• **Work instructions**:
Begin with the first line of the entries below and reproduce each line exactly, ending with the line that holds "(** struct amba_virt_slice_desc *)".

=-=-=-=-=

(* ===== verification/SliceGeometry.v ===== *)
(** * Shared-memory slices

    [Geometry] models drivers/amba_virt/amba_virt_slice.c: the split of the one ivshmem window into
    per-guest slices, each ending in a claim page. [LowSlice] models drivers/amba_virt/iav_low_slice.c:
    the eight fixed 64 MiB slices of the pinned low pool, their claim by a guest and the range check
    every access goes through. *)

From Stdlib Require Import ZArith Lia Bool.
From stdpp Require Import base list numbers.
From S2P Require Import Prelude.

Module Geometry.

(** struct amba_virt_slice_desc *)
Record amba_virt_slice_desc := mk_desc {
  index : Z;
  usable_size : Z;
  offset : Z;
  phys : Z;
  slice_size : Z;
}.

(** struct amba_virt_slice_list: [slices] is an array of eight descriptors. *)
Record amba_virt_slice_list := mk_list {
  count : Z;
  slices : list amba_virt_slice_desc;
}.

(** The descriptor written for index [i]. *)
Definition slice_at (window_phys slice_sz usable i : Z) : amba_virt_slice_desc :=
  let off := u64 (i * slice_sz) in
  mk_desc i usable off (u64 (window_phys + off)) slice_sz.

(** The loop [for (i = 0; i < slice_count; i++)]: write descriptor [i] into the array. *)
Fixpoint fill_slices (window_phys slice_sz usable : Z) (i n : nat)
    (arr : list amba_virt_slice_desc) : list amba_virt_slice_desc :=
  match n with
  | O => arr
  | S n' =>
      fill_slices window_phys slice_sz usable (S i) n'
        (<[i := slice_at window_phys slice_sz usable (Z.of_nat i)]> arr)
  end.

(** amba_virt_slice_compute_geometry; [None] is a null [out_list]. *)
Definition amba_virt_slice_compute_geometry (window_phys window_size page_size slice_count : Z)
    (out_list : option amba_virt_slice_list) : Z * option amba_virt_slice_list :=
  match out_list with
  | None => (-1, None)
  | Some out =>
      let out0 := Some (mk_list 0 (slices out)) in
      if (window_size =? 0) || (page_size =? 0) || (slice_count =? 0) || (slice_count >? 8)
      then (-1, out0)
      else if negb (window_size mod page_size =? 0) then (-1, out0)
      else
        let slice_sz := window_size / slice_count in
        if slice_sz =? 0 then (-1, out0)
        else if negb (slice_sz mod page_size =? 0) then (-1, out0)
        else
          let total_product := u64 (slice_sz * slice_count) in
          if negb (total_product =? window_size) then (-1, out0)
          else if slice_sz <=? page_size then (-1, out0)
          else
            let usable := u32 (slice_sz - page_size) in
            (0, Some (mk_list slice_count
                        (fill_slices window_phys slice_sz usable 0 (Z.to_nat slice_count) (slices out))))
  end.

Definition desc_eqb (a b : amba_virt_slice_desc) : bool :=
  (index a =? index b) && (usable_size a =? usable_size b) && (offset a =? offset b) &&
  (phys a =? phys b) && (slice_size a =? slice_size b).

(** The loop of the comparison; [None] is a read past the array. *)
Fixpoint compare_slices (i n : nat) (a b : list amba_virt_slice_desc) : option Z :=
  match n with
  | O => Some 1
  | S n' =>
      match a !! i, b !! i with
      | Some x, Some y => if desc_eqb x y then compare_slices (S i) n' a b else Some 0
      | _, _ => None
      end
  end.

(** amba_virt_slice_compare_list; a null pointer is [None]. *)
Definition amba_virt_slice_compare_list (a b : option amba_virt_slice_list) : option Z :=
  match a, b with
  | Some a, Some b =>
      if (count a =? 0) || (count b =? 0) || negb (count a =? count b) then Some 0
      else compare_slices 0 (Z.to_nat (count a)) (slices a) (slices b)
  | _, _ => Some 0
  end.

(** What the split promises: [n] slices of [ss] bytes that tile the window from [base]. *)
Definition tiles (base ws ps : Z) (n : nat) (arr : list amba_virt_slice_desc) : Prop :=
  exists ss,
    ws = ss * Z.of_nat n /\ ss mod ps = 0 /\ ps < ss /\
    forall i, (i < n)%nat ->
      exists d, arr !! i = Some d /\ index d = Z.of_nat i /\ slice_size d = ss /\
                offset d = Z.of_nat i * ss /\ phys d = base + Z.of_nat i * ss /\
                usable_size d = u32 (ss - ps).

Lemma fill_slices_length wp ss us i n arr : length (fill_slices wp ss us i n arr) = length arr.
Proof. revert i arr. induction n as [|n IH]; intros i arr; simpl; [done|]. by rewrite IH, length_insert. Qed.

Lemma fill_slices_below wp ss us i n arr j :
  (j < i)%nat -> fill_slices wp ss us i n arr !! j = arr !! j.
Proof.
  revert i arr. induction n as [|n IH]; intros i arr Hj; simpl; [done|].
  rewrite IH by lia. apply list_lookup_insert_ne. lia.
Qed.

Lemma fill_slices_lookup wp ss us i n arr j :
  (i <= j < i + n)%nat -> (i + n <= length arr)%nat ->
  fill_slices wp ss us i n arr !! j = Some (slice_at wp ss us (Z.of_nat j)).
Proof.
  revert i arr. induction n as [|n IH]; intros i arr Hj Hl; simpl; [lia|].
  destruct (decide (j = i)) as [->|Hne].
  - rewrite fill_slices_below by lia. apply list_lookup_insert_eq. lia.
  - apply IH; [lia|]. rewrite length_insert. lia.
Qed.

Lemma desc_eqb_eq a b : desc_eqb a b = true <-> a = b.
Proof.
  destruct a, b; unfold desc_eqb; simpl. split.
  - intros H. bool_hyps. by subst.
  - intros [= -> -> -> -> ->]. by rewrite !Z.eqb_refl.
Qed.

Lemma compare_slices_spec i n a b :
  (i + n <= length a)%nat -> (i + n <= length b)%nat ->
  (compare_slices i n a b = Some 1 /\ forall j, (i <= j < i + n)%nat -> a !! j = b !! j) \/
  (compare_slices i n a b = Some 0 /\ exists j, (i <= j < i + n)%nat /\ a !! j <> b !! j).
Proof.
  revert i. induction n as [|n IH]; intros i Ha Hb; simpl.
  { left. split; [done|]. intros j Hj. lia. }
  destruct (lookup_lt_is_Some_2 a i) as [x Hx]; [lia|].
  destruct (lookup_lt_is_Some_2 b i) as [y Hy]; [lia|].
  rewrite Hx, Hy. destruct (desc_eqb x y) eqn:E.
  - apply desc_eqb_eq in E as ->.
    destruct (IH (S i)) as [[-> H]|[-> (j & Hj & H)]]; [lia..| |].
    + left. split; [done|]. intros j Hj. destruct (decide (j = i)) as [->|]; [congruence|]. apply H. lia.
    + right. split; [done|]. exists j. split; [lia|done].
  - right. split; [done|]. exists i. split; [lia|]. rewrite Hx, Hy. intros [= ->].
    rewrite (proj2 (desc_eqb_eq y y)) in E; done.
Qed.

(** When the guards pass, the division is exact and page-aligned. *)
Lemma exact_split ws ps n :
  0 < n -> 0 < ps -> 0 <= ws < 2 ^ 64 -> u64 (ws / n * n) = ws -> ws = ws / n * n.
Proof.
  intros Hn Hp Hw He. rewrite u64_id in He; [done|].
  pose proof (Z.mul_div_le ws n Hn). split; [|lia].
  apply Z.mul_nonneg_nonneg; [apply Z.div_pos; lia|lia].
Qed.

End Geometry.

Module LowSlice.

Definition IAV_LOW_SLICE_COUNT : Z := 8.
Definition IAV_LOW_SLICE_BYTES : Z := 0x4000000.
Definition IAV_LOW_SLICE_PAGE : Z := 4096.
Definition IAV_LOW_SLICE_USABLE : Z := IAV_LOW_SLICE_BYTES - IAV_LOW_SLICE_PAGE.

(** struct iav_low_slice *)
Record iav_low_slice := mk_slice {
  phys : Z;
  nonce : Z;
  cid : Z;
  claimed : bool;
}.

(** iav_low_slice_init: the array of [count] slices of the pool at [parent]; [None] is an error. *)
Definition iav_low_slice_init (count parent parent_bytes : Z) : Z * option (list iav_low_slice) :=
  if negb (count =? IAV_LOW_SLICE_COUNT) then (- EINVAL, None)
  else if negb (parent_bytes =? u64 (count * IAV_LOW_SLICE_BYTES)) then (- EINVAL, None)
  else if negb (parent mod IAV_LOW_SLICE_BYTES =? 0) then (- EINVAL, None)
  else
    (0, Some (map (fun i => mk_slice (u64 (parent + Z.of_nat i * IAV_LOW_SLICE_BYTES)) 0 0 false)
                  (seq 0 (Z.to_nat count)))).

(** iav_low_slice_claim: the nonce handed to the guest is the third component. *)
Definition iav_low_slice_claim (s : iav_low_slice) (c : Z) : Z * iav_low_slice * option Z :=
  if c =? 0 then (- EINVAL, s, None)
  else if claimed s then (- EBUSY, s, None)
  else
    let n := Z.lxor (Z.lxor (u64 (Z.shiftl c 32)) (phys s)) 0x9e3779b97f4a7c15 in
    (0, mk_slice (phys s) n c true, Some n).

(** iav_low_slice_release *)
Definition iav_low_slice_release (s : iav_low_slice) (c : Z) : Z * iav_low_slice :=
  if c =? 0 then (- EINVAL, s)
  else if negb (claimed s) then (- EINVAL, s)
  else if negb (cid s =? c) then (- EPERM, s)
  else (0, mk_slice (phys s) 0 0 false).

(** iav_low_slice_check *)
Definition iav_low_slice_check (s : iav_low_slice) (c off len : Z) : Z :=
  if c =? 0 then - EINVAL
  else if negb (claimed s) || negb (cid s =? c) then - EPERM
  else if (len =? 0) || negb (off mod IAV_LOW_SLICE_PAGE =? 0) then - EINVAL
  else if (off >? IAV_LOW_SLICE_USABLE) || (len >? IAV_LOW_SLICE_USABLE - off) then - EPERM
  else 0.

Lemma check_ok s c off len :
  0 <= off -> 0 <= len -> iav_low_slice_check s c off len = 0 ->
  c <> 0 /\ claimed s = true /\ cid s = c /\ 0 < len /\ off mod IAV_LOW_SLICE_PAGE = 0 /\
  off + len <= IAV_LOW_SLICE_USABLE.
Proof.
  intros Ho Hl. unfold iav_low_slice_check, EINVAL, EPERM.
  destruct (c =? 0) eqn:E1; [done|]. destruct (negb (claimed s) || negb (cid s =? c)) eqn:E2; [done|].
  destruct ((len =? 0) || negb (off mod IAV_LOW_SLICE_PAGE =? 0)) eqn:E3; [done|].
  destruct ((off >? IAV_LOW_SLICE_USABLE) || (len >? IAV_LOW_SLICE_USABLE - off)) eqn:E4; [done|].
  intros _. bool_hyps. split_and!; [done..|lia|done|lia].
Qed.

Lemma init_lookup parent pb ss i s :
  iav_low_slice_init IAV_LOW_SLICE_COUNT parent pb = (0, Some ss) -> ss !! i = Some s ->
  0 <= parent -> parent + IAV_LOW_SLICE_COUNT * IAV_LOW_SLICE_BYTES <= 2 ^ 64 ->
  (i < 8)%nat /\ phys s = parent + Z.of_nat i * IAV_LOW_SLICE_BYTES /\ claimed s = false.
Proof.
  unfold iav_low_slice_init. intros H Hi Hp Hb.
  destruct (negb (IAV_LOW_SLICE_COUNT =? IAV_LOW_SLICE_COUNT)); [by simplify_eq|].
  destruct (negb (pb =? _)); [by simplify_eq|]. destruct (negb (parent mod _ =? 0)); [by simplify_eq|].
  simplify_eq. unfold IAV_LOW_SLICE_COUNT, IAV_LOW_SLICE_BYTES in *.
  do 8 (destruct i as [|i]; [simplify_eq/=; rewrite u64_id by lia; split_and!; [lia|done..]|]).
  done.
Qed.

End LowSlice.

(** * Properties *)

Module SliceProps.
Import Geometry.
(** One turn of the loop of iav_aux_mmap. *)
Definition aux_step (remap : Z -> Z) (x : iav_aux) (end_ : Z) (s : Z * Z * list segment)
    : (Z * Z * list segment) + option (Z * list segment) :=
  let '(off, uaddr, segs) := s in
  if off <? end_ then
    let '(src, n, wc) :=
      match iav_aux_range_at (x_cfg x) off with
      | Some r => (Some (ra_phys r + (off - ra_offset r)), Z.min end_ (u64 (ra_offset r + ra_len r)) - off, true)
      | None => (pg_phys <$> (if off =? ac_size (x_cfg x) - PAGE_SIZE then x_hdr x else x_scratch x), PAGE_SIZE, false)
      end in
    match src with
    | None => inr None
    | Some phys =>
        let ret := remap uaddr in
        if negb (ret =? 0) then inr (Some (ret, segs))
        else inl (off + n, uaddr + n, segs ++ [mk_seg uaddr phys n wc])
    end
  else inr (Some (0, segs)).

(** One turn per page is enough. *)
Definition aux_turns (off end_ : Z) : positive := Z.to_pos ((end_ - off) / PAGE_SIZE + 2).

(** iav_aux_mmap of the node [x] *)
Definition iav_aux_mmap (remap : Z -> Z) (v : vma) (x : iav_aux) : option (Z * list segment * iav_aux) :=
  let off := vma_off v in
  if negb (vm_shared v) then Some (- EINVAL, [], x)
  else
    match check_add off (vma_size v) with
    | None => Some (- EINVAL, [], x)
    | Some end_ =>
        if negb (x_configured x) then Some (- ENODEV, [], x)
        else if end_ >? ac_size (x_cfg x) then Some (- EINVAL, [], x)
        else
          match iter_until (aux_turns off end_) (aux_step remap x end_) (off, vm_start v, []) with
          | inr (Some (0, segs)) => Some (0, segs, set_xmaps x (x_maps x + 1))
          | inr (Some (ret, segs)) => Some (ret, segs, x)
          | inr None | inl _ => None
          end
    end.
Lemma covers_snoc view start off0 off segs p n wc :
  off0 <= off -> 0 < n -> covers view start off0 off segs -> (forall b, off <= b < off + n -> view b = Some (p + (b - off))) ->
  covers view start off0 (off + n) (segs ++ [mk_seg (start + (off - off0)) p n wc]).
Proof.
  intros H0 Hn [Hb Hv] Hp. split.
  - intros s [Hs|Hs]%elem_of_app; [specialize (Hb s Hs); lia|]. apply list_elem_of_singleton in Hs as ->. cbn. lia.
  - intros b Hlt. rewrite seg_at_app. destruct (Z.lt_ge_cases b off) as [H|H].
    + pose proof (Hv b ltac:(lia)) as E. cbn [seg_at sg_uaddr sg_len].
      destruct (seg_at segs _) as [q|] eqn:Eq; [done|].
      rewrite (proj2 (Z.leb_gt _ _)) by lia. done.
    + rewrite seg_at_None by (intros s Hs; specialize (Hb s Hs); lia). cbn.
      rewrite (proj2 (Z.leb_le _ _)), (proj2 (Z.ltb_lt _ _)) by lia. cbn. rewrite (Hp b) by lia. f_equal. lia.
Qed.

(** ** Loops that advance *)

(** A loop with an invariant and a measure that decreases ends, within more turns than the measure. *)
Lemma iter_ends {St R} (step : St -> St + R) (I : St -> Prop) (Q : R -> Prop) (mu : St -> nat) (turns : nat) s :
  I s -> (forall s, I s -> match step s with inl s' => I s' /\ (mu s' < mu s)%nat | inr r => Q r end) ->
  (mu s < turns)%nat ->
  exists r, iter_nat turns step s = inr r /\ Q r.
Proof.
  intros Hi Hstep. revert s Hi. induction turns as [|n IH]; intros s Hi Hm; [lia|].
  cbn [iter_nat]. pose proof (Hstep s Hi) as Hs. destruct (step s) as [s'|r]; [|by exists r].
  destruct Hs as [Hi' Hd]. apply IH; [done|lia].
Qed.

(** ** Aux nodes: a valid composition *)

Definition is_page (z : Z) : Prop := z mod PAGE_SIZE = 0.

(** The ranges in use. *)
Definition ranges_of (c : amba_virt_iav_aux_cfg) : list amba_virt_iav_aux_range := take (Z.to_nat (ac_count c)) (ac_range c).

Record range_ok (pr : win_params) (size : Z) (r : amba_virt_iav_aux_range) : Prop := {
  rk_phys : 0 <= ra_phys r /\ is_page (ra_phys r);
  rk_len : 0 < ra_len r /\ is_page (ra_len r);
  rk_window : win_min pr <= ra_phys r /\ ra_phys r + ra_len r <= win_max pr /\ ra_phys r + ra_len r < 2 ^ 64;
  rk_offset : 0 <= ra_offset r /\ ra_offset r mod AMBA_VIRT_IAV_AUX_ALIGN = 0;
  rk_end : ra_offset r + ra_len r <= size - PAGE_SIZE;
}.

Definition range_apart (r o : amba_virt_iav_aux_range) : Prop :=
  disjoint_range (ra_offset r) (ra_offset r + ra_len r) (ra_offset o) (ra_offset o + ra_len o) /\
  disjoint_range (ra_phys r) (ra_phys r + ra_len r) (ra_phys o) (ra_phys o + ra_len o).

Record cfg_ok (pr : win_params) (c : amba_virt_iav_aux_cfg) : Prop := {
  co_size : exists k, 13 <= k <= 30 /\ ac_size c = 2 ^ k;
  co_epoch : ac_epoch c <> 0;
  co_count : 0 < ac_count c <= 16;
  co_ranges : Forall (range_ok pr (ac_size c)) (ranges_of c);
  co_apart : forall i j r o, ranges_of c !! i = Some r -> ranges_of c !! j = Some o -> i <> j -> range_apart r o;
  co_room : length (ac_range c) = 16%nat;
}.

(** What an ioctl argument can hold. *)
Definition range_typed (r : amba_virt_iav_aux_range) : Prop := is_u64 (ra_phys r) /\ is_u64 (ra_len r) /\ is_u64 (ra_offset r).
Definition cfg_typed (c : amba_virt_iav_aux_cfg) : Prop :=
  is_u64 (ac_size c) /\ is_u64 (ac_epoch c) /\ is_u32 (ac_count c) /\ length (ac_range c) = 16%nat /\ Forall range_typed (ac_range c).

=-=-=-=-=

• **Written solution**:
(* ===== verification/SliceGeometry.v ===== *)
(** * Shared-memory slices

    [Geometry] models drivers/amba_virt/amba_virt_slice.c: the split of the one ivshmem window into
    per-guest slices, each ending in a claim page. [LowSlice] models drivers/amba_virt/iav_low_slice.c:
    the eight fixed 64 MiB slices of the pinned low pool, their claim by a guest and the range check
    every access goes through. *)

From Stdlib Require Import ZArith Lia Bool.
From stdpp Require Import base list numbers.
From S2P Require Import Prelude.

Module Geometry.

(** struct amba_virt_slice_desc *)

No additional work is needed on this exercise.